Which of the following portions of the company’s mobile device management configuration would allow the company data to be removed from the device without touching the new hire’s data?

A. Asset control
B. Device access control
C. Storage lock out
D. Storage segmentation
Correct Answer: D

Question 736: Company XYZ has decided to make use of a cloud-based service that requires mutual, certificate- based authentication with its users. The company uses SSL-inspecting IDS at its network boundary and is concerned about the confidentiality of the mutual authentication.
Which of the following model prevents the IDS from capturing credentials used to authenticate users to the new service or keys to decrypt that communication?

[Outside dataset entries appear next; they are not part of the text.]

(* ===== verification/Policy.v ===== *)
(** * Policy actions and the merge of policy layers

    [packages/runtime/src/policy/action.ts], [path-boundary.ts] (its lexical
    part), [decision.ts] and the merge of [evaluator.ts]. Policy values are of
    type [unknown], so they stay JSON values; error and reason texts are
    dropped, and with them the decision's own digest over its reasons. *)

From Stdlib Require Import QArith.
From S2P Require Import Prelude Regex Locator Json.

(** ** Errors *)

Inductive policy_error : Type :=
| invalid_action | invalid_policy | policy_conflict | capability_expansion | boundary_violation
| PolicyCanonicalError (e : canonical_error)
| PolicyTypeError.
#[export] Instance policy_error_eq_dec : EqDecision policy_error.
Proof. solve_decision. Defined.

Abbreviation policy_result A := (result policy_error A).

(** ** The order of numbers *)

(** The decimal value of a run of digits. *)
Fixpoint digits_value (s : string) (acc : Z) : Z :=
  match s with
  | EmptyString => acc
  | String a s' => digits_value s' (acc * 10 + (Z.of_N (code a) - 48))
  end.

(** [JSON.stringify] prints a finite number as [-]int[.frac][e[+-]exp]. *)
Definition unsigned_decimal (s : string) : Q :=
  let (mantissa, exponent) :=
    match str_index "e" s with
    | Some i => (str_take i s, str_drop (S i) s)
    | None => (s, "0")
    end in
  let (int, frac) :=
    match str_index "." mantissa with
    | Some i => (str_take i mantissa, str_drop (S i) mantissa)
    | None => (mantissa, "")
    end in
  let exp := match exponent with
             | String "-" ds => (- digits_value ds 0)%Z
             | String "+" ds => digits_value ds 0
             | ds => digits_value ds 0
             end in
  let shift := (exp - Z.of_nat (String.length frac))%Z in
  Qred (inject_Z (digits_value (int +:+ frac) 0) * Qpower (inject_Z 10) shift).

Definition decimal (s : string) : Q :=
  match s with String "-" s' => - unsigned_decimal s' | _ => unsigned_decimal s end.

Example decimal_half : decimal "-12.5e-1" = (-5 # 4). Proof. vm_compute. reflexivity. Qed.

(** [Number.isFinite]: the value, when there is one. Shortest printing keeps
    the order of the numbers. *)
Definition finite_value (n : number) : option Q :=
  match n with NInt z => Some (inject_Z z) | NDec l => Some (decimal l) | NNonFinite => None end.

(** [a < b]; a number that is not finite compares like NaN. *)
Definition num_lt (a b : number) : bool :=
  match finite_value a, finite_value b with
  | Some x, Some y => negb (Qle_bool y x)
  | _, _ => false
  end.

Definition num_le (a b : number) : Prop :=
  exists x y, finite_value a = Some x /\ finite_value b = Some y /\ (x <= y)%Q.

(** [Math.min] of finite numbers. *)
Definition num_min (a b : number) : number := if num_lt b a then b else a.

(** ** Actions *)

Inductive PolicyActionKind : Type :=
| read_path | write_path | invoke_tool | propose_state | submit_evidence | approve | accept_evidence
| change_policy | register_tool | grant_path | dispatch_task | retry_task | integrate_wave.
#[export] Instance PolicyActionKind_eq_dec : EqDecision PolicyActionKind.
Proof. solve_decision. Defined.

Definition kind_text (k : PolicyActionKind) : string :=
  match k with
  | read_path => "read_path" | write_path => "write_path" | invoke_tool => "invoke_tool"
  | propose_state => "propose_state" | submit_evidence => "submit_evidence" | approve => "approve"
  | accept_evidence => "accept_evidence" | change_policy => "change_policy"
  | register_tool => "register_tool" | grant_path => "grant_path" | dispatch_task => "dispatch_task"
  | retry_task => "retry_task" | integrate_wave => "integrate_wave"
  end.

Definition SCHEDULER_POLICY_ACTION_KINDS : list PolicyActionKind := [dispatch_task; retry_task; integrate_wave].
Definition POLICY_ACTION_KINDS : list PolicyActionKind :=
  [read_path; write_path; invoke_tool; propose_state; submit_evidence; approve; accept_evidence; change_policy;
   register_tool; grant_path] ++ SCHEDULER_POLICY_ACTION_KINDS.
Definition ESCALATION_ACTION_KINDS : list PolicyActionKind :=
  [approve; accept_evidence; change_policy; register_tool; grant_path].

Inductive ActorKind : Type := harness | human | adapter | agent.
#[export] Instance ActorKind_eq_dec : EqDecision ActorKind.
Proof. solve_decision. Defined.
Definition actor_text (k : ActorKind) : string :=
  match k with harness => "harness" | human => "human" | adapter => "adapter" | agent => "agent" end.

Inductive ActionOrigin : Type := control_plane | prompt.
#[export] Instance ActionOrigin_eq_dec : EqDecision ActionOrigin.
Proof. solve_decision. Defined.
Definition origin_text (o : ActionOrigin) : string :=
  match o with control_plane => "control_plane" | prompt => "prompt" end.

Inductive PolicyRisk : Type := low | medium | high | critical.
#[export] Instance PolicyRisk_eq_dec : EqDecision PolicyRisk.
Proof. solve_decision. Defined.
Definition POLICY_RISKS : list PolicyRisk := [low; medium; high; critical].
Definition risk_text (r : PolicyRisk) : string :=
  match r with low => "low" | medium => "medium" | high => "high" | critical => "critical" end.

(** [POLICY_RISKS.indexOf(risk)] *)
Definition riskRank (r : PolicyRisk) : nat :=
  match r with low => 0 | medium => 1 | high => 2 | critical => 3 end.

Inductive ControlLevel : Type := managed | delegated | manual.
Definition control_text (c : ControlLevel) : string :=
  match c with managed => "managed" | delegated => "delegated" | manual => "manual" end.

Inductive TrajectoryVisibility : Type := full | summarized | external_only.
Definition trajectory_text (t : TrajectoryVisibility) : string :=
  match t with full => "full" | summarized => "summarized" | external_only => "external-only" end.
Definition TRAJECTORY_VISIBILITIES : list TrajectoryVisibility := [full; summarized; external_only].

Record AdapterControlProfile : Type := ControlProfile
  { cp_control : ControlLevel;
    trajectory_visibility : TrajectoryVisibility;
    usage_metering : bool;
    side_effect_interception : bool }.

Record PolicyAction : Type := Action
  { kind : PolicyActionKind;
    actor : string;
    actor_kind : ActorKind;
    origin : ActionOrigin;
    phase : string;
    resource : option string;
    parameters : list (string * jsval);
    risk : PolicyRisk;
    pa_approval_digest : option string;
    control_profile : option AdapterControlProfile }.

(** ** Reading an untrusted request *)

(** [readEnum]: the member whose text the value is. *)
Definition readEnum {T} (text : T -> string) (allowed : list T) (value : jsval) : policy_result T :=
  match value with
  | JStr s => match find_first (fun t => bool_decide (text t = s)) allowed with
              | Some t => Ok t
              | None => Err invalid_action
              end
  | _ => Err invalid_action
  end.

Definition readNonEmptyString (value : jsval) : policy_result string :=
  match value with
  | JStr s => if decide (trim s = "") then Err invalid_action else Ok s
  | _ => Err invalid_action
  end.

(** [raw[field] === undefined ? absent : read(raw[field])] *)
Definition read_optional {A} (read : jsval -> policy_result A) (value : jsval) : policy_result (option A) :=
  match value with JUndefined => Ok None | _ => a ← read value; Ok (Some a) end.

A. Use of OATH between the user and the service and attestation from the company domain
B. Use of active directory federation between the company and the cloud-based service
C. Use of smartcards that store x.509 keys, signed by a global CA
D. Use of a third-party, SAML-based authentication service for attestation
Correct Answer: B

Question 737: Which of the following is the appropriate network structure used to protect servers and services that must be provided to external clients without completely eliminating access for internal users?

A. NAC
B. VLAN
C. DMZ
D. Subnet
Correct Answer: C

Question 738: Which of the following penetration testing concepts is being used when an attacker uses public Internet databases to enumerate and learn more about a target?

A. Reconnaissance
B. Initial exploitation
C. Pivoting
D. Vulnerability scanning
E. White box testing
Correct Answer: A

Question 739: A security analyst is investigating a security breach. Upon inspection of the audit an access logs, the analyst notices the host was accessed and the /etc/passwd file was modified with a new entry for username “gotcha” and user ID of 0. Which of the following are the MOST likely attack vector and tool the analyst should use to determine if the attack is still ongoing? (Select TWO)

A. Logic bomb
B. Backdoor
C. Keylogger
D. Netstat
E. Tracert
F. Ping
Correct Answer: BD

Question 740: The POODLE attack is an MITM exploit that affects:

A. TLS1.0 with CBC mode cipher
B. SSLv2.0 with CBC mode cipher
C. SSLv3.0 with CBC mode cipher
D. SSLv3.0 with ECB mode cipher
Correct Answer: C

Keyword: SY0-501 Free Exam Dumps, SY0-501 Exam Questions, SY0-501 Exam Dumps, SY0-501 Braindumps, SY0-501 Real Questions, SY0-501 Practice Test, SY0-501 Practice Exam, SY0-501 Free Test, SY0-501 Free Questions, SY0-501 Real Exam Questions and Answers, SY0-501 VCE Dumps, SY0-501 ETE Dumps, SY0-501 PDF Dumps, and SY0-501 Study Guide.

Published by Emma Watson

, an Information Technology Engineer By qualification who loves to write about Windows, macOS and technical solutions for various error and problems. Coming from a solid background in PC building and software development, with complete expertise in touch-based devices, I am constantly keeping an eye out for the latest and greatest!